Your answer should consist of the lines below that hold the word "logger".
---- INPUT MATERIAL
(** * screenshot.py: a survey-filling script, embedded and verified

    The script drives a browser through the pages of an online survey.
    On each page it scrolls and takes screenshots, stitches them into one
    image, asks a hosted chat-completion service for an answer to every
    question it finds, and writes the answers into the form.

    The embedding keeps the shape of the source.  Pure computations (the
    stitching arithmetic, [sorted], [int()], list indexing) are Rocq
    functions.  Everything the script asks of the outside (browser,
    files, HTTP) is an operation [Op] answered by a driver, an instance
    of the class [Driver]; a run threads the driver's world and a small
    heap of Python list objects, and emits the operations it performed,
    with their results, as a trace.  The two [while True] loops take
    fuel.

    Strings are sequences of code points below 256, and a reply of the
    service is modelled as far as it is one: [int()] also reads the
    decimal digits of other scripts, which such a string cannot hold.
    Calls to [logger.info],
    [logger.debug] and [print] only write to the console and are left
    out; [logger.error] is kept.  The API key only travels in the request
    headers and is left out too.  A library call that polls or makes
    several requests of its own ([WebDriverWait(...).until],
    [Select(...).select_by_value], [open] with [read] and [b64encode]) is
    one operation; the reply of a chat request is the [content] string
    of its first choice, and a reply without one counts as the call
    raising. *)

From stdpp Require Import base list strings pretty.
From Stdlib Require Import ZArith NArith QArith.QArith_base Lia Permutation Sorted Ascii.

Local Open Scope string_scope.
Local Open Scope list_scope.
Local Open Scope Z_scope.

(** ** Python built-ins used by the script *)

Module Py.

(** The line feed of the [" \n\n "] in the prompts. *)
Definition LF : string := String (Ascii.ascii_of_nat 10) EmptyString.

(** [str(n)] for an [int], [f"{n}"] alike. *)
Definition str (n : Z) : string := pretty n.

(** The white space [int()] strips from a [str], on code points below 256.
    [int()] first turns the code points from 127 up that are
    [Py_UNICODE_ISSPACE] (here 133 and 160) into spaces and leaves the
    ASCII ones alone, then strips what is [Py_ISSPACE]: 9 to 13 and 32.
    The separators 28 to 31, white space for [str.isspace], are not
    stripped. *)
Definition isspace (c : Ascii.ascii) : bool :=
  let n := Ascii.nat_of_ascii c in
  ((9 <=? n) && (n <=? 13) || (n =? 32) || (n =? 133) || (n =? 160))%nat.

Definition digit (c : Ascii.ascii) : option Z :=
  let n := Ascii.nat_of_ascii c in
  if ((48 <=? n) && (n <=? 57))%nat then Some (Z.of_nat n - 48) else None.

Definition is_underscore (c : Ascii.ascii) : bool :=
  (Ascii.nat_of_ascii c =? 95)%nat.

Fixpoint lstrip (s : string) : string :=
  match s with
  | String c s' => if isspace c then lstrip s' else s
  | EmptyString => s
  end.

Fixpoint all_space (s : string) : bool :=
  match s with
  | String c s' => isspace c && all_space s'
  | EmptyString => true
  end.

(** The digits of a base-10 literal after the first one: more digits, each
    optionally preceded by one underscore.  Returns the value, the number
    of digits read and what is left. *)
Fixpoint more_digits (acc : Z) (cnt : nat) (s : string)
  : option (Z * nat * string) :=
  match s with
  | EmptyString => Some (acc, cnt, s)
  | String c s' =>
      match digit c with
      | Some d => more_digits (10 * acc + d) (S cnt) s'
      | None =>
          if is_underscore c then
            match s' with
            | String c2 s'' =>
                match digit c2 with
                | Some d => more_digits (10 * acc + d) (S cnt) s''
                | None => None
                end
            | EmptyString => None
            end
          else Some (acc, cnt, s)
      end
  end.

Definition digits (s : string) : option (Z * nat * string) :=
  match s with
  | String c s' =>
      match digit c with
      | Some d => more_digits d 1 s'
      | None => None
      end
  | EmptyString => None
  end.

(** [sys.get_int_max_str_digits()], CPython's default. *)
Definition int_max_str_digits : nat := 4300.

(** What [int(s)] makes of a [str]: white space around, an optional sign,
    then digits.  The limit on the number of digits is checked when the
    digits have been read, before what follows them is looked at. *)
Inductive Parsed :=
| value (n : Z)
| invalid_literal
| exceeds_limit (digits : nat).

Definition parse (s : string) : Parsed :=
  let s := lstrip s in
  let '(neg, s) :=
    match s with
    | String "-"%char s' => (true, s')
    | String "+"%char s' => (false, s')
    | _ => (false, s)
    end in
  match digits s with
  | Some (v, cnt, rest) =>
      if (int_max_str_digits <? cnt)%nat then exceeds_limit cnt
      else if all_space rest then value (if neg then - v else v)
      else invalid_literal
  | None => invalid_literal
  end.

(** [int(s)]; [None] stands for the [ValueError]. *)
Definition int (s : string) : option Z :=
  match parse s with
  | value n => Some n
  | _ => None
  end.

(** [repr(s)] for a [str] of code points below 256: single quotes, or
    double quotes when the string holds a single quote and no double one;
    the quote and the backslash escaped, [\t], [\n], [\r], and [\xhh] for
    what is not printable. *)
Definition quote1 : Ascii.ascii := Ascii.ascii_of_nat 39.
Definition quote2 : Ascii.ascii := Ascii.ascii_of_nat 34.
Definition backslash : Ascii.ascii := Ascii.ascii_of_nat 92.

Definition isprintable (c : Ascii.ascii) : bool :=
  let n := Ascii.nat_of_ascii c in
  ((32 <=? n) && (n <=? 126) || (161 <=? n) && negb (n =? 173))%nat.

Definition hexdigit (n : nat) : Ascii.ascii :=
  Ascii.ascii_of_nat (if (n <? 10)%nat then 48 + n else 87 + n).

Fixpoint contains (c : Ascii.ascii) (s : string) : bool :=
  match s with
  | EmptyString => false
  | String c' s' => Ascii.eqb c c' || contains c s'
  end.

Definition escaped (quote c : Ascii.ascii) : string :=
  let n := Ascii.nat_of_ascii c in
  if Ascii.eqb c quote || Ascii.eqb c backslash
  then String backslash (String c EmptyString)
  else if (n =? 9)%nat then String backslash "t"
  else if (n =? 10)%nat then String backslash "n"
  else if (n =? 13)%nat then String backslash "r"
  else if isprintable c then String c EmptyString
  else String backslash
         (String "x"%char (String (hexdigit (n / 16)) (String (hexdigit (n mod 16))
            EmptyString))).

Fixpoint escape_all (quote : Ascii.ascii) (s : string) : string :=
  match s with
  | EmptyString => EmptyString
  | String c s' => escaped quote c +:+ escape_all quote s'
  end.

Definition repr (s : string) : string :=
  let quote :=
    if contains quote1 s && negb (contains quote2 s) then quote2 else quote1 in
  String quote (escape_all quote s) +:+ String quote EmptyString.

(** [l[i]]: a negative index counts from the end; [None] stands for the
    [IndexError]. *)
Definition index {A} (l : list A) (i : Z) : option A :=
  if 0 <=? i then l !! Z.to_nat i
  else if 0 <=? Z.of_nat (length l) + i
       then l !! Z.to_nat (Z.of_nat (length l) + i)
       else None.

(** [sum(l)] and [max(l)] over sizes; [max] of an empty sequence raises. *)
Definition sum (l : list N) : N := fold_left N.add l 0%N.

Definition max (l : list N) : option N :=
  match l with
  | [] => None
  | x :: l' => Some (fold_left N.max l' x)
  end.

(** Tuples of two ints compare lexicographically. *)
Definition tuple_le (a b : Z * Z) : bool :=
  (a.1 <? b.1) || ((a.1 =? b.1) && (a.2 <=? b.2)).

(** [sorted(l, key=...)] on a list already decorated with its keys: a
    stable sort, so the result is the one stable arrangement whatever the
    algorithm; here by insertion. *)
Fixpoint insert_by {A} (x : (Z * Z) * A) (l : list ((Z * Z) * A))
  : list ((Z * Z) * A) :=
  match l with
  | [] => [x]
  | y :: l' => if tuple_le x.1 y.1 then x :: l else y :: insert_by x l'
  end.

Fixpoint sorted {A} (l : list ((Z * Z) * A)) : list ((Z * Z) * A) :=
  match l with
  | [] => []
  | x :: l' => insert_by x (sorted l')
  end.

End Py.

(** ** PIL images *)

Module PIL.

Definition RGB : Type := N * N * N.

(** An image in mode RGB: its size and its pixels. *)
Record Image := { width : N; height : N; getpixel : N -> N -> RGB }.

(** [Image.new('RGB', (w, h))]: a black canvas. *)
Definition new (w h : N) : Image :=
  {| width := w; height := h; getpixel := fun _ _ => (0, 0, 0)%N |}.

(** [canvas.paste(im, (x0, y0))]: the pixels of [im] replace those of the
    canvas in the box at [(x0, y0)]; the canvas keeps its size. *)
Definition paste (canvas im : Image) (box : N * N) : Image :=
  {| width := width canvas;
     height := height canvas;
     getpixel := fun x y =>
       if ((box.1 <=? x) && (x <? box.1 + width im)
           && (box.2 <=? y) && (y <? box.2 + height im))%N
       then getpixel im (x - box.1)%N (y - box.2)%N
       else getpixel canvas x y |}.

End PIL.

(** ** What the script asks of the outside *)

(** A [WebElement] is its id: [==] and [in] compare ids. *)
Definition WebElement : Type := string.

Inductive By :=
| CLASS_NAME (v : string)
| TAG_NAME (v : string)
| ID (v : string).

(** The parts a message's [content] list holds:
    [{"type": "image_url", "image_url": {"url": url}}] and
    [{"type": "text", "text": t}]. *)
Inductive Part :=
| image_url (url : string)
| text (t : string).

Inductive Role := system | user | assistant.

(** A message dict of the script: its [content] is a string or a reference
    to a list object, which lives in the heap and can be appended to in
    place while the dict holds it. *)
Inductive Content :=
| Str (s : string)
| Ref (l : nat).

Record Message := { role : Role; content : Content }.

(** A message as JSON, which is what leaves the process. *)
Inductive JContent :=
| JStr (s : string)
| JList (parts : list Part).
--------
## TASK SOLUTION
    Calls to [logger.info],
    [logger.debug] and [print] only write to the console and are left
    out; [logger.error] is kept.  The API key only travels in the request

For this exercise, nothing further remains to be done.